Se o lugar da cultura é no centro das deliberações sobre os rumos da cidade, ela deve estar presente, numa perspectiva democrática e progressista, no Plano Diretor do município, no Plano Plurianual, na Lei de Diretrizes Orçamentárias e na Lei Orçamentária Anual apreciadas e aprovadas pela Câmara de Vereadores. Deve também estar presente como uma das dimensões de cada política ou programa de outras pastas da prefeitura, além de ter uma pasta e um plano municipal próprio, o Plano Municipal de Cultura, pactuado numa Conferência de Cultura da cidade, ratificado num Conselho de Cultura, aprovado na Câmara e financiado por um fundo também próprio, o Fundo Municipal de Cultura.

Por certo que uma política cultural assim esboçada nasce de uma concepção de cultura. Mas isto é assunto pr’uma outra conversa.

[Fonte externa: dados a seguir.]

(* ===== verification/Emissions.v ===== *)
(** * Emissions: verbs that put new work into the queue together with other writes

    [BarrierEmission] of [contracts/scheduler.py], the dispositions of
    [dispositions.py] that enqueue children in the same transaction, the two
    ingest verbs of [queue.py] and the fresh pending-sink rows of
    [work_items.py], and the adoption of group losses of [group_losses.py].

    The recorders of rows, tokens, node states and routing events that an
    ingest runs in its transaction are parameters: transactions of their own
    repositories. *)

From S2P Require Import Prelude Enums Outcomes Landscape Coordination Scheduler.
Open Scope Z_scope.

(** [BarrierEmission]. *)
Record BarrierEmission := mkEmission {
  be_token_id : string;
  be_row_payload : row_payload;
  be_bundle : sink_bundle;
  be_row_id : option string;
  be_node_id : option string;
  be_step_index : option Z;
  be_ingest_sequence : option Z;
  be_queue_key : option string;
  be_barrier_key : option string;
  be_on_success_sink : option string;
  be_join_group_id : option string;
  be_lineage_path : string;
  be_coalesce_node_id : option string;
  be_coalesce_name : option string;
  be_row_union_name : option string;
  be_collector_name : option string;
  be_attempt : Z;
}.

(** The key of the row that an emission becomes. *)
Definition emission_key (run_id : string) (e : BarrierEmission) (row_id : string) (node_id : option string)
    (step_index ingest_sequence : Z) : work_key :=
  mkWorkKey run_id (be_token_id e) row_id node_id step_index ingest_sequence (be_on_success_sink e)
    (be_join_group_id e) (be_lineage_path e) (be_coalesce_node_id e) (be_coalesce_name e) (be_row_union_name e)
    (be_collector_name e).

(** A row to insert, with its event. *)
Definition prepared : Type := (string * work_item) * SchedulerEventRecord.

Fixpoint map_txn {A B} (f : A -> txn B) (l : list A) : txn (list B) :=
  match l with
  | [] => mret []
  | a :: l => b ← f a; bs ← map_txn f l; mret (b :: bs)
  end.

Section emissions.
Context `{Env}.

(** [_prepare_ready_emission_on]. *)
Definition prepare_ready_emission_on (run_id : string) (e : BarrierEmission) : txn prepared :=
  match be_row_id e, be_step_index e, be_ingest_sequence e with
  | Some row_id, Some step_index, Some ingest_sequence =>
      let k := emission_key run_id e row_id (be_node_id e) step_index ingest_sequence in
      let id := work_item_id run_id (be_token_id e) (be_node_id e) (be_attempt e) in
      _ ← validate_work_item_references k;
      available_at ← read_landscape_transaction_time;
      mret ((id, ready_work_item_values k (be_row_payload e) (be_queue_key e) (be_barrier_key e) (be_attempt e) available_at),
            enqueue_event id k (be_attempt e) available_at)
  | _, _, _ => raise (AuditIntegrityError "requires row_id, step_index and ingest_sequence")
  end.

(** The events of the children by id, a later one in the place of an earlier one. *)
Definition events_by_id (children : list prepared) : list (string * SchedulerEventRecord) :=
  foldl (fun d c => dict_set d (se_work_item_id c.2) c.2) [] children.

(** [_transition_with_ready_children]: the children are enqueued and the
    parent's lease is spent in one transaction. *)
Definition transition_with_ready_children (m : WorkerMembershipToken) (id : string) (emitted : list BarrierEmission)
    (expected_owner : string) (im : DispositionImage) (losses : list GroupLossSpec) (require_bundle : bool)
  : verb ((string * work_item) * list (string * work_item)) := fun en =>
  if bool_decide (length emitted = 0%nat)
  then (Err (ValueError "atomic child disposition requires at least one READY emission"), en)
  else if negb (expected_owner == m_worker_id m)
  then (Err (ValueError "disposition lease owner must match membership token"), en)
  else
    fenced_member_transaction m "_transition_with_ready_children"
      (children ← map_txn (prepare_ready_emission_on (m_run_id m)) emitted;
       inserted ← insert_work_items_idempotent (map fst children);
       _ ← record_many (map snd (filter (fun e : string * SchedulerEventRecord => bool_decide (e.1 ∈ inserted))
                                   (events_by_id children)));
       child_rows ← map_txn (fun c : prepared =>
         row ← query (fun d => row_in_run d (se_work_item_id c.2) (m_run_id m));
         match row with
         | Some i => mret (se_work_item_id c.2, i)
         | None => raise (KeyError "rows_by_id")
         end) children;
       parent ← transition_on m id im losses require_bundle;
       mret (parent, child_rows)) en.

Definition mark_terminal_with_ready_children (m : WorkerMembershipToken) (id : string) (emitted : list BarrierEmission)
    (owner : string) (losses : list GroupLossSpec) :=
  transition_with_ready_children m id emitted owner (TerminalImage (scrubbed_row_payload_json id)) losses false.

Definition mark_failed_with_ready_children (m : WorkerMembershipToken) (id : string) (emitted : list BarrierEmission)
    (owner : string) (losses : list GroupLossSpec) :=
  transition_with_ready_children m id emitted owner (FailedImage (scrubbed_row_payload_json id)) losses false.

Definition mark_pending_sink_with_ready_children (m : WorkerMembershipToken) (id : string)
    (emitted : list BarrierEmission) (payload : row_payload) (sink outcome path : string)
    (error_hash error_message : option string) (owner : string) (losses : list GroupLossSpec) :=
  transition_with_ready_children m id emitted owner
    (PendingSinkImage payload sink outcome path error_hash error_message owner) losses true.

(** ** Fresh rows that wait for a sink *)

(** [prepare_fresh_pending_sink_item]. *)
Definition prepare_fresh_pending_sink_item (run_id : string) (e : BarrierEmission)
    (context : list (string * context_value)) (database_now : Z) (parked_lease_owner : option string) : txn prepared :=
  refuse is_some (be_node_id e) with AuditIntegrityError "fresh sink-bound emissions live on the terminal lane" ;;
  match be_row_id e, be_step_index e, be_ingest_sequence e with
  | Some row_id, Some step_index, Some ingest_sequence =>
      let k := emission_key run_id e row_id None step_index ingest_sequence in
      let id := work_item_id run_id (be_token_id e) None (be_attempt e) in
      _ ← validate_work_item_references k;
      mret ((id, mkItem k (be_row_payload e) PENDING_SINK (be_queue_key e) (be_barrier_key e) (be_bundle e) (be_attempt e)
                   parked_lease_owner None database_now None None database_now database_now),
            mkSchedulerEvent MARK_PENDING_SINK run_id (be_token_id e) id None None PENDING_SINK None parked_lease_owner
              None (be_attempt e) database_now None None None context)
  | _, _, _ => raise (AuditIntegrityError "requires row_id, step_index and ingest_sequence")
  end.

(** [_park_source_quarantine_on]. *)
Definition park_source_quarantine_on (run_id : string) (e : BarrierEmission) (parked_lease_owner : string)
  : txn (string * work_item) :=
  now ← read_landscape_transaction_time;
  row ← prepare_fresh_pending_sink_item run_id e [("reason", CtxStr "source_quarantine_ingest")] now
          (Some parked_lease_owner);
  _ ← insert_work_items [row.1];
  _ ← record_many [row.2];
  parked ← query (fun d => items d !! row.1.1);
  match parked with
  | None => raise (RuntimeError "NoResultFound")
  | Some i =>
      refuse negb (pending_sink_bundle_clause i) with AuditIntegrityError "parked an incomplete durable sink bundle" ;;
      mret (row.1.1, i)
  end.

(** ** Ingest *)
Section ingest.
(** [insert_row_with_token_on], which returns the ids of the row and the token
    it recorded, and the other audit records of the same transaction. *)
Context (insert_row_with_token : txn (string * string)) (record_states : txn unit).

(** [ingest_row_with_initial_claim]: [k] carries the ids of the source spec. *)
Definition ingest_row_with_initial_claim (t : CoordinationToken) (k : work_key) (payload : row_payload)
    (queue_key barrier_key : option string) (lease_owner : string) (lease : Z) : verb (string * work_item) := fun en =>
  if negb (lease_owner == tk_worker_id t)
  then (Err (ValueError "ingest lease owner must match coordination token"), en)
  else
    fenced_leader_transaction t DEFAULT_RUN_LIVENESS_WINDOW "ingest_row_with_initial_claim"
      (recorded ← insert_row_with_token;
       refuse negb (recorded.1 == k_row_id k) || negb (recorded.2 == k_token_id k)
         with AuditIntegrityError "row/token identities differ from the SourceIngestSpec" ;;
       _ ← record_states;
       enqueue_ready_claimed_on (tk_run_id t) k payload queue_key barrier_key 1 lease_owner lease None) en.

(** [ingest_quarantine_row_with_pending_sink]: a quarantined source row goes
    straight to its sink. *)
Definition ingest_quarantine_row_with_pending_sink (t : CoordinationToken) (row_id token_id : string)
    (ingest_sequence : Z) (source_state_id divert_state_id : string) (e : BarrierEmission)
  : verb (string * work_item) := fun en =>
  if negb (be_token_id e == token_id) || negb (be_row_id e == Some row_id)
     || negb (be_ingest_sequence e == Some ingest_sequence)
     || negb (b_outcome (be_bundle e) == Some (outcome_value FAILURE))
     || negb (b_path (be_bundle e) == Some (path_value QUARANTINED_AT_SOURCE))
  then (Err (AuditIntegrityError "pending-sink image does not describe this source row"), en)
  else if negb (divert_state_id == source_state_id)
  then (Err (AuditIntegrityError "DIVERT event does not belong to the source state"), en)
  else
    fenced_leader_transaction t DEFAULT_RUN_LIVENESS_WINDOW "ingest_quarantine_row_with_pending_sink"
      (recorded ← insert_row_with_token;
       refuse negb (recorded.1 == row_id) || negb (recorded.2 == token_id)
         with AuditIntegrityError "row/token identities differ from the SourceIngestSpec" ;;
       _ ← record_states;
       park_source_quarantine_on (tk_run_id t) e (tk_worker_id t)) en.
End ingest.

(** ** Adoption of group losses *)
(** [authenticate_adoption_loss]: the lost member is one that the group minted. *)
Definition authenticate_adoption_loss (run_id : string) (s : GroupLossSpec) (kind : FrameKind)
    (declared_roster : option (list string)) : txn unit :=
  let refused := AuditIntegrityError "no durable roster authority witness" in
  match kind with
  | FORK =>
      match declared_roster with
      | None => raise (AuditIntegrityError "supplied no declared roster")
      | Some roster => refuse negb (bool_decide (ls_member_key s ∈ roster)) with refused ;; mret tt
      end
  | EXPAND =>
      d ← query (fun d => d);
      refuse negb (bool_decide ((run_id, ls_group_id s, ls_member_key s) ∈ lineage_frames (lineage d))) with refused ;;
      mret tt
  end.

(** [stage_escalation_loss]: was the loss new? *)
Definition stage_escalation_loss (t : CoordinationToken) (s : GroupLossSpec) (kind : FrameKind)
    (declared_roster : option (list string)) (recorded_by : string) : verb bool :=
  fenced_leader_transaction t DEFAULT_RUN_LIVENESS_WINDOW "stage_escalation_loss"
    (_ ← authenticate_adoption_loss (tk_run_id t) s kind declared_roster;
     now ← read_landscape_transaction_time;
     n ← record_group_losses (tk_run_id t) [s] recorded_by now;
     mret (bool_decide (n = 1%nat))).

(** [adopt_group_losses]: each loss is adopted once. *)
Definition adopt_loss (run_id loss_id : string) (epoch : Z) : txn nat := fun c =>
  let hit (e : (string * string * string * string) * group_loss) :=
    (e.1.1.1.1 == run_id) && (gl_loss_id e.2 == loss_id) && is_none (gl_adopted_epoch e.2) in
  (Ok (length (filter (fun e => hit e) (map_to_list (group_losses (c_db c))))),
   mkConn (set_group_losses (c_db c)
     (map_imap (fun k l => Some (if hit (k, l)
                                 then mkGroupLoss (gl_token_id l) (gl_reason l) (gl_recorded_by l) (gl_recorded_at l)
                                        (gl_loss_id l) (Some epoch)
                                 else l)) (group_losses (c_db c)))) (c_issued c) (c_tick c)).

Definition adopt_group_losses (t : CoordinationToken) (loss_ids : list string) : verb nat := fun en =>
  if bool_decide (loss_ids = []) then (Ok 0%nat, en)
  else
    fenced_leader_transaction t DEFAULT_RUN_LIVENESS_WINDOW "adopt_group_losses"
      (marked ← map_txn (fun id => adopt_loss (tk_run_id t) id (tk_leader_epoch t)) loss_ids;
       mret (foldr Nat.add 0%nat marked)) en.
End emissions.
(* ===== verification/SchedulerRecovery.v ===== *)
(** * SchedulerRecovery: what lease recovery does to the queue

    [rotate_expired_leases] runs a bulk update for sink redrives and one
    rename per transform; its effect on every row, as one statement. *)

From S2P Require Import Prelude Enums Outcomes Landscape Coordination CoordinationTheory Scheduler Lifecycle SchedulerFacts.
Open Scope Z_scope.

Section recovery.
Context `{Env}.
Context (t : CoordinationToken) (grace stall : Z).

(** The rows that a sweep takes: reapable at the second reading of the clock
    and expired at the first one already. *)
Definition swept (d : landscape) (tick : nat) (i : work_item) : bool :=
  reapable d (tk_run_id t) (tk_worker_id t) (database_clock (S tick)) grace stall i
  && sql_lt (wi_lease_expires_at i) (database_clock tick).

(** The row that a swept row becomes. *)
Definition recovered_item (now : Z) (i : work_item) : work_item :=
  if sink_redrive_shaped i then set_lease PENDING_SINK None None now i
  else set_attempt (next_attempt i) (set_lease READY None None now i).

Definition recovery_event (now : Z) (e : string * work_item) : SchedulerEventRecord :=
  rotation_event RECOVER_EXPIRED_LEASE (next_id (tk_run_id t) e) e.1 e.2 (next_attempt e.2) now (next_status e.2)
    (wi_lease_owner e.2) (wi_lease_expires_at e.2) (tk_worker_id t).

(** The effect of a sweep. *)
Definition recovers (d d' : landscape) (tick : nat) (rows : list (string * work_item)) : Prop :=
  rows ≡ₚ filter (fun e : string * work_item => swept d tick e.2) (map_to_list (items d)) /\
  scheduler_events d' = scheduler_events d ++ map (recovery_event (database_clock (S tick))) rows /\
  view d' = foldl replay_event (view d) (map (recovery_event (database_clock (S tick))) rows) /\
  (forall id i, items d !! id = Some i ->
    if swept d tick i then items d' !! next_id (tk_run_id t) (id, i) = Some (recovered_item (database_clock (S tick)) i)
    else items d' !! id = Some i) /\
  (forall R, rtc (move_within R) (items d) (items d')).
Lemma passthrough_ok run bk rows pass ctx now owner c u c' :
  transition_passthrough_pending_sink run bk rows pass ctx now owner c = (Ok u, c') ->
  listed (filter (fun e => is_some (emission_of pass (token_of e))) rows) (c_db c) ->
  (forall e, e ∈ pass -> (length (rows_of_token rows (be_token_id e)) <= 1)%nat) ->
  (replays (c_db c) -> replays (c_db c')) /\
  (forall e em, e ∈ rows -> emission_of pass (token_of e) = Some em ->
     items (c_db c') !! e.1 = Some (hand_off (Some em) owner now e.2)) /\
  (forall x, (forall e, e ∈ rows -> e.1 = x -> emission_of pass (token_of e) = None) ->
     items (c_db c') !! x = items (c_db c) !! x).
Proof.
  unfold transition_passthrough_pending_sink. intros Hb Hl Hone.
  destruct (bool_decide_reflect (length pass = 0%nat)) as [Hnil|Hne].
  { apply length_zero_iff_nil in Hnil as ->. inv_txn. done. }
  cbv zeta in Hb. set (candidates := filter _ rows) in Hb. inv_txn. bool_facts.
  match goal with Hx : (_ =? _)%nat = true |- _ => apply Nat.eqb_eq in Hx as -> end.
  match goal with Hx : rejecting _ _ = _ |- _ => apply rejecting_ok in Hx end.
  destruct Hl as [Hnd Hi]. fold candidates in Hnd, Hi.
  assert (forall e, e ∈ candidates <-> e ∈ rows /\ exists em, emission_of pass (token_of e) = Some em) as Hin.
  { intros e. subst candidates. rewrite list_elem_of_filter. destruct (emission_of pass (token_of e)); naive_solver. }
  match goal with Hx : execute_many _ _ _ = _, Hr : record_many _ _ = _ |- _ =>
    eapply (batch_ok _ _ _ _ _ _ _ _ _ Hx) in Hr as (Hrep & Heff & Hother) end; [|clear Hb|done|].
  - split_and!; [done| |].
    + intros e em He Hem. rewrite Heff; [by rewrite Hem|]. apply Hin. eauto.
    + intros x Hno. apply Hother. intros (e & -> & [He (em & Hem)]%Hin)%list_elem_of_fmap.
      by rewrite (Hno e He eq_refl) in Hem.
  - rewrite <- (length_map token_of candidates), <- (length_map be_token_id pass). apply submseteq_length.
    apply NoDup_submseteq.
    + subst candidates. erewrite filter_iff; [apply (tokens_nodup (map be_token_id pass))|].
      * intros x (e & -> & He)%list_elem_of_fmap. auto.
      * intros e _. apply emission_of_some.
    + intros x (e & -> & [_ (em & [Hem <-]%emission_of_elem)]%Hin)%list_elem_of_fmap. by apply list_elem_of_fmap_2.
  - intros e He. split; [by apply Hi|]. apply Hin in He as [_ (em & ->)]. by apply barrier_describes.
Qed.

Lemma split_ok exhaustive rows l pass fresh :
  split_emissions exhaustive rows l = Ok (pass, fresh) ->
  (forall e, e ∈ pass -> length (rows_of_token rows (be_token_id e)) = 1%nat) /\
  (forall x, rows_of_token rows x <> [] -> emission_of pass x = emission_of l x) /\
  fresh = filter (fun e => bool_decide (rows_of_token rows (be_token_id e) = [])) l /\ (forall e, e ∈ pass -> e ∈ l).
Proof.
  revert pass fresh. induction l as [|e l IH]; intros pass fresh Hs; cbn in Hs.
  { injection Hs as <- <-. split_and!; [by intros ? ?%elem_of_nil|done|done|done]. }
  rewrite filter_cons. destruct (rows_of_token rows (be_token_id e)) as [|r [|]] eqn:Er; [| |done].
  - destruct exhaustive; cbn in Hs; [|done]. apply bind_ok in Hs as ([pass' fresh'] & Hs & [= <- <-]).
    apply IH in Hs as (Hone & Hem & -> & Hin). split_and!; [done| |by rewrite decide_True|intros; right; auto].
    intros x Hx. rewrite Hem by done. unfold emission_of. rewrite filter_cons, decide_False; [done|].
    rewrite bool_decide_spec. congruence.
  - apply bind_ok in Hs as ([pass' fresh'] & Hs & [= <- <-]). apply IH in Hs as (Hone & Hem & -> & Hin).
    split_and!.
    + intros e' [->|He']%elem_of_cons; [by rewrite Er|auto].
    + intros x Hx. specialize (Hem x Hx). unfold emission_of in *. rewrite !filter_cons. by destruct (decide _).
    + by rewrite decide_False by (by rewrite bool_decide_spec).
    + intros e' [->|He']%elem_of_cons; [by left|right; auto].
Qed.
(** Writes of outcomes and memberships do not touch the queue. *)
#[export] Instance quiet_set_lineage f : Quiet (exec (fun d => set_lineage d (f d))).
Proof. by intros c. Qed.
#[export] Instance quiet_lift {A} (r : res A) : Quiet (lift r).
Proof. by intros c. Qed.
#[export] Instance quiet_for_each {A} (f : A -> txn unit) l : (forall a, Quiet (f a)) -> Quiet (for_each f l).
Proof. intros Hf. induction l; cbn; apply _. Qed.
#[export] Instance quiet_outcomes run l : Quiet (record_terminal_outcomes_guarded run l).
Proof.
  apply quiet_bind; [apply _|]. intros _. apply quiet_for_each. intros s. unfold insert_terminal_outcome.
  apply quiet_bind; [apply _|]. intros d. by apply quiet_if; apply _.
Qed.

(** What a completion makes of a row of the table. *)
Definition settled (run bk : string) (scope : option string) (consumed : list string) (pending : list BarrierEmission)
    (owner : option string) (now : Z) (i : work_item) : work_item :=
  if held run bk scope i then
    if bool_decide (k_token_id (wi_key i) ∈ consumed) then terminalize now bk i
    else hand_off (emission_of pending (k_token_id (wi_key i))) owner now i
  else i.

(** The rows a completion held, and whether a row of the table is one. *)
Lemma held_rows run bk scope d :
  listed (select_items sweep_before (held run bk scope) d) d /\
  forall x i, items d !! x = Some i ->
    ((x, i) ∈ select_items sweep_before (held run bk scope) d <-> held run bk scope i = true).
Proof.
  split; [split; [apply select_nodup|]; by intros e [? _]%select_rows|]. intros x i Hx.
  unfold select_items. rewrite sort_by_perm, list_elem_of_filter, elem_of_map_to_list, Is_true_true. tauto.
Qed.

Lemma token_rows_elem rows e : e ∈ rows -> rows_of_token rows (token_of e) <> [].
Proof.
  intros He Hn. assert (e ∈ rows_of_token rows (token_of e)) as Hx by (apply list_elem_of_filter; by rewrite bool_decide_spec).
  rewrite Hn in Hx. by apply not_elem_of_nil in Hx.
Qed.

Lemma emission_none pending x : x ∉ map be_token_id pending -> emission_of pending x = None.
Proof.
  intros Hx. destruct (emission_of pending x) as [e|] eqn:Ee; [|done]. apply emission_of_elem in Ee as [He <-].
  exfalso. apply Hx. by apply list_elem_of_fmap_2.
Qed.

(** The three writes to the held rows. *)
Lemma settle_ok run bk scope consumed pending pass fresh ex rc ctx owner outcomes now c n c1 u c2 v c3 :
  let rows := select_items sweep_before (held run bk scope) (c_db c) in
  (forall x, x ∈ consumed -> x ∈ map token_of rows) -> (forall x, x ∈ consumed -> x ∉ map be_token_id pending) ->
  split_emissions ex rows pending = Ok (pass, fresh) ->
  terminalize_consumed_barrier_rows run bk consumed rows now rc c = (Ok n, c1) ->
  record_terminal_outcomes_guarded run outcomes c1 = (Ok u, c2) ->
  transition_passthrough_pending_sink run bk rows pass ctx now owner c2 = (Ok v, c3) ->
  n = length consumed /\ (replays (c_db c) -> replays (c_db c3)) /\
  items (c_db c3) = settled run bk scope consumed pending owner now <$> items (c_db c).
Proof.
  intros rows Hc Hdisj (Hone & Hem & _ & _)%split_ok Ht Ho Hp. destruct (held_rows run bk scope (c_db c)) as [Hl Hheld].
  fold rows in Hl, Hheld.
  apply (terminalize_consumed_ok _ _ _ _ _ _ _ _ _ Ht) in Hc as (-> & Hr1 & Heff1 & Hother1); [|done].
  pose proof (quiet_outcomes run outcomes c1) as Hq. rewrite Ho in Hq. cbn in Hq.
  assert (forall e em, e ∈ rows -> emission_of pass (token_of e) = Some em -> token_of e ∉ consumed) as Hfree.
  { intros e em He Hs Hx. rewrite Hem in Hs by (by apply token_rows_elem). apply Hdisj, emission_none in Hx. congruence. }
  apply passthrough_ok in Hp as (Hr2 & Heff2 & Hother2).
  - split_and!; [done|by intros Hr; apply Hr2; eapply stable; [exact Hq|]; auto|]. destruct Hq as [Hq _].
    assert (forall x, (forall e, e ∈ rows -> e.1 <> x) -> items (c_db c3) !! x = items (c_db c) !! x) as Hsame.
    { intros x Hno. rewrite Hother2, Hq, Hother1; [done| |]; intros e He Hx; by apply Hno in Hx. }
    apply map_eq. intros x. rewrite lookup_fmap.
    destruct (items (c_db c) !! x) as [i|] eqn:Ex; cbn.
    + unfold settled. destruct (held run bk scope i) eqn:Eh.
      * apply (Hheld x i Ex) in Eh. rewrite <- (Hem (k_token_id (wi_key i))) by (by apply (token_rows_elem rows (x, i))).
        assert (forall e, e ∈ rows -> e.1 = x -> e = (x, i)) as Hu by eauto using listed_unique.
        case_bool_decide as Hx.
        -- rewrite Hother2, Hq; [by apply (Heff1 (x, i))|]. intros e He ->%Hu; [|done].
           destruct (emission_of pass (token_of (x, i))) eqn:Es; [|done]. by apply Hfree in Es.
        -- destruct (emission_of pass (k_token_id (wi_key i))) as [em|] eqn:Es; [by apply (Heff2 (x, i))|].
           rewrite Hother2, Hq, Hother1; [done| |]; by intros e He ->%Hu.
      * rewrite Hsame; [done|]. intros e He <-. assert (e = (e.1, i)) as Hei by (by eapply listed_unique).
        rewrite Hei in He. apply Hheld in He; [congruence|done].
    + rewrite Hsame; [done|]. intros e He <-. apply Hl in He. congruence.
  - destruct (listed_filter _ _ (fun e => is_some (emission_of pass (token_of e))) Hl) as [Hnd Hi]. split; [done|].
    intros e He. pose proof He as [Hs He']%list_elem_of_filter. destruct Hq as [-> _]. rewrite Hother1; [by apply Hi|].
    intros e' He2 Heq. assert (e' = e) as ->.
    { destruct e as [x i]. eapply listed_unique; [exact Hl|done|exact Heq|exact (Hi (x, i) He)]. }
    destruct (emission_of pass (token_of e)) as [em|] eqn:Es; [eauto|done].
  - intros e He. by rewrite (Hone e He).
Qed.
(** What the checks of a completion guarantee. *)
Lemma check_completion_ok consumed pending ready ex scope snapshot outcomes u :
  check_completion consumed pending ready ex scope snapshot outcomes = Ok u ->
  forall x, x ∈ consumed -> x ∉ map be_token_id pending.
Proof.
  unfold check_completion. intros Hc. inv_ok. intros x Hx (e & -> & He)%list_elem_of_fmap.
  repeat match goal with Hno : existsb _ pending = false |- _ => apply (existsb_none _ _ e) in Hno; [|done] end.
  by cbn beta in *; bool_facts.
Qed.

* Elder Vieira é escritor e servidor público. No extinto Ministério da Cultura, foi chefe de Gabinete das Secretarias de Programas e Projetos, de Políticas Culturais e de Articulação Institucional; assessor da Diretoria da Ancine (Agência Nacional do Cinema) e coordenador-executivo do Plano Nacional de Cultura. Foi também vice-presidente da Funcaju (Fundação de Cultura, Turismo e Esporte de Aracaju), assessor Especial da Comissão de Direitos Humanos da Câmara dos Deputados e subprefeito do Jabaquara, em São Paulo. Atualmente, é secretário de Formação e Propaganda do PCdoB-SP.